Activity: Go to the line in the entries below that holds "(** The record" and repeat exactly from there through the line that holds "(** The index", inclusive.

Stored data
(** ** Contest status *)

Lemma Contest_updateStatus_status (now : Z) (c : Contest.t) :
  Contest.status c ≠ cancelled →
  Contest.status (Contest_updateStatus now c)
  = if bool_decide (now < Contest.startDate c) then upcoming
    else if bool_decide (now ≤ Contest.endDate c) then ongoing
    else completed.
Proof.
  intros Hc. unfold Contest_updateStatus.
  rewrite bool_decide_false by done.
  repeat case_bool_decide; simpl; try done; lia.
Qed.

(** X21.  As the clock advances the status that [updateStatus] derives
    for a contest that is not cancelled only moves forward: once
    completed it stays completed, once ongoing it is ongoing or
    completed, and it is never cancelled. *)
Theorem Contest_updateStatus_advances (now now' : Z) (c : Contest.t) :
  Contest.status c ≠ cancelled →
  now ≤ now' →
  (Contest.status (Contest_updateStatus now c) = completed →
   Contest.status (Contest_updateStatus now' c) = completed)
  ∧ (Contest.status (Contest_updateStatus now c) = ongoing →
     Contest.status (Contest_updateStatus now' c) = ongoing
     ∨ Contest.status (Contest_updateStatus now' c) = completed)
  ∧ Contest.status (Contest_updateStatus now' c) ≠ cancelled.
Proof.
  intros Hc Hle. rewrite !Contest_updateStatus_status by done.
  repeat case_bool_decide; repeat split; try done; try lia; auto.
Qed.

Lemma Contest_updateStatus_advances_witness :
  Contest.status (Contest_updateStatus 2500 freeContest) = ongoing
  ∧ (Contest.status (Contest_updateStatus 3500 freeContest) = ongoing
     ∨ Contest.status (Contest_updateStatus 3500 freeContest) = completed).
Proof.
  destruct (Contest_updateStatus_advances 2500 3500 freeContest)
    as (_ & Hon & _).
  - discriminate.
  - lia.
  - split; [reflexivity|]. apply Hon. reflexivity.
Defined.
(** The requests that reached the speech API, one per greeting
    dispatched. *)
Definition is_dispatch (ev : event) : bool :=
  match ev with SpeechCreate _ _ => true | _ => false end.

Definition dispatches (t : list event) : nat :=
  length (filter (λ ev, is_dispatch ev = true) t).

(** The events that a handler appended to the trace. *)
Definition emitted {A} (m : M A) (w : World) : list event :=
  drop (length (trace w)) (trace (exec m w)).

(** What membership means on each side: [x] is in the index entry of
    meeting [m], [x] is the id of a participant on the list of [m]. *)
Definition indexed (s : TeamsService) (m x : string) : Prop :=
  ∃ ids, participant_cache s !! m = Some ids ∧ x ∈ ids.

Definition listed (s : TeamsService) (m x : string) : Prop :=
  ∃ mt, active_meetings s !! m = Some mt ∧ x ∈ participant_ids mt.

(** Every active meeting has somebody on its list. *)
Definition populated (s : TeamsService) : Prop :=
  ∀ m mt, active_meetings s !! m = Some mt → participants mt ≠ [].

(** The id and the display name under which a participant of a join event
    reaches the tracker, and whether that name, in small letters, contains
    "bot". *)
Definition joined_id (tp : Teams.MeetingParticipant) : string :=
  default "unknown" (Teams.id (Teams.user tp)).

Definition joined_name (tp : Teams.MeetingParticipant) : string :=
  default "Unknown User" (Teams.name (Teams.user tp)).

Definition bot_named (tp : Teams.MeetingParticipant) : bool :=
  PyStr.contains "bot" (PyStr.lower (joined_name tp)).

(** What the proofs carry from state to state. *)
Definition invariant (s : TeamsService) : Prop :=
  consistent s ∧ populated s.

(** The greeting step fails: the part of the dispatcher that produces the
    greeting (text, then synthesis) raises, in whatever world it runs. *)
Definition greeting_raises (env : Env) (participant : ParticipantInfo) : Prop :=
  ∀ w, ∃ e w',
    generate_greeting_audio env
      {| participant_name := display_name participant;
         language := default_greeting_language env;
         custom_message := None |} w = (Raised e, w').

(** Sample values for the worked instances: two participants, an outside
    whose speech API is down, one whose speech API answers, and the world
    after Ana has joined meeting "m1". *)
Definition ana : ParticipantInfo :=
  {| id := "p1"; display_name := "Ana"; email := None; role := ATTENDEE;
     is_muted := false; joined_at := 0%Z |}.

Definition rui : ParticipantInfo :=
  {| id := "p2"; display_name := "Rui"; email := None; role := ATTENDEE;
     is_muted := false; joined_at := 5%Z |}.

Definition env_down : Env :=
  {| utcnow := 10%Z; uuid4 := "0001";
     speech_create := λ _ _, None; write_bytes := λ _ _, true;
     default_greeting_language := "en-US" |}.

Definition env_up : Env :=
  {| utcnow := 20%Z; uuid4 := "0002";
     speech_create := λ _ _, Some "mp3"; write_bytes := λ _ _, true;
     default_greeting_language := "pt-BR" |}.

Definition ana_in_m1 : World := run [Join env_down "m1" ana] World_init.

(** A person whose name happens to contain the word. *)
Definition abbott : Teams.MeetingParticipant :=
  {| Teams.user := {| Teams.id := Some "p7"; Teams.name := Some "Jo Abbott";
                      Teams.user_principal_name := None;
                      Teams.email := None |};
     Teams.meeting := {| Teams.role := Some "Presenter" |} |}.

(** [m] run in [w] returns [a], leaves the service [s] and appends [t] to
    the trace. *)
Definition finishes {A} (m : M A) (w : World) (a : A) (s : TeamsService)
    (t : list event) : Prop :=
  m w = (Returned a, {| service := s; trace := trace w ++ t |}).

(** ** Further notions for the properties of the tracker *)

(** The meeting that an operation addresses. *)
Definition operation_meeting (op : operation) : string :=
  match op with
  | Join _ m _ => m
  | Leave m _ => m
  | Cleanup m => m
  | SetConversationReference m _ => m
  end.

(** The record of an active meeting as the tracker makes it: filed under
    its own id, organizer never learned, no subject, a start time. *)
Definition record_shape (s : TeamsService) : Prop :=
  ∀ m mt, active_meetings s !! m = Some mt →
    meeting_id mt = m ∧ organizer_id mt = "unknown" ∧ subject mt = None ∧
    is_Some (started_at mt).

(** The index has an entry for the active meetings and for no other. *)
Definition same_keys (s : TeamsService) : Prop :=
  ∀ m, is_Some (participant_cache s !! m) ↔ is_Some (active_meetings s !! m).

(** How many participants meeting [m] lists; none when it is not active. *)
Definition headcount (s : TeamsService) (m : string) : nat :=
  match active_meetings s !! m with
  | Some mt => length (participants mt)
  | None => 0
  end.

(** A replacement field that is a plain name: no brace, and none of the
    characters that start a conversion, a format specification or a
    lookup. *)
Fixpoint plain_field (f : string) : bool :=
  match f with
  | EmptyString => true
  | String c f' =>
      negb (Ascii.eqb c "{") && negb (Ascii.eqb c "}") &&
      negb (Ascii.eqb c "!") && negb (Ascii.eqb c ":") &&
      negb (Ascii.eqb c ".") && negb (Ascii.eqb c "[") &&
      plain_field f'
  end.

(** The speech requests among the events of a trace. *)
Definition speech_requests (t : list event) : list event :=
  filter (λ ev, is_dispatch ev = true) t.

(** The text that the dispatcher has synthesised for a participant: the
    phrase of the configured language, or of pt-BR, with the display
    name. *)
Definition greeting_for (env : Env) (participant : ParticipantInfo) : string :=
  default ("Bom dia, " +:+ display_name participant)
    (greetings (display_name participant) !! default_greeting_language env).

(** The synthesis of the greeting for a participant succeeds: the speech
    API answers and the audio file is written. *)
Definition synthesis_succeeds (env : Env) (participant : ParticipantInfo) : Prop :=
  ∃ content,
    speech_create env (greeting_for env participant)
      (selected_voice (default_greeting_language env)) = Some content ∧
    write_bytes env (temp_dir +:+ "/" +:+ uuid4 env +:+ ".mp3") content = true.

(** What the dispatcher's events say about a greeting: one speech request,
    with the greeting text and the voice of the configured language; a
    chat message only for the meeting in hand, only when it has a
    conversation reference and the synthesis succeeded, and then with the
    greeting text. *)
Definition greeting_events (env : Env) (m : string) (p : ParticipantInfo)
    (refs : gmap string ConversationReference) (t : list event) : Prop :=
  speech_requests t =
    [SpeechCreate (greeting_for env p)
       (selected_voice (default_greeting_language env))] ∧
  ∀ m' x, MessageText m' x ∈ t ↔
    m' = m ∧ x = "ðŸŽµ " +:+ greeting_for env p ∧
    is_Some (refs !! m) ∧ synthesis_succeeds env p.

Answer to this problem:
(** The record of an active meeting as the tracker makes it: filed under
    its own id, organizer never learned, no subject, a start time. *)
Definition record_shape (s : TeamsService) : Prop :=
  ∀ m mt, active_meetings s !! m = Some mt →
    meeting_id mt = m ∧ organizer_id mt = "unknown" ∧ subject mt = None ∧
    is_Some (started_at mt).

(** The index has an entry for the active meetings and for no other. *)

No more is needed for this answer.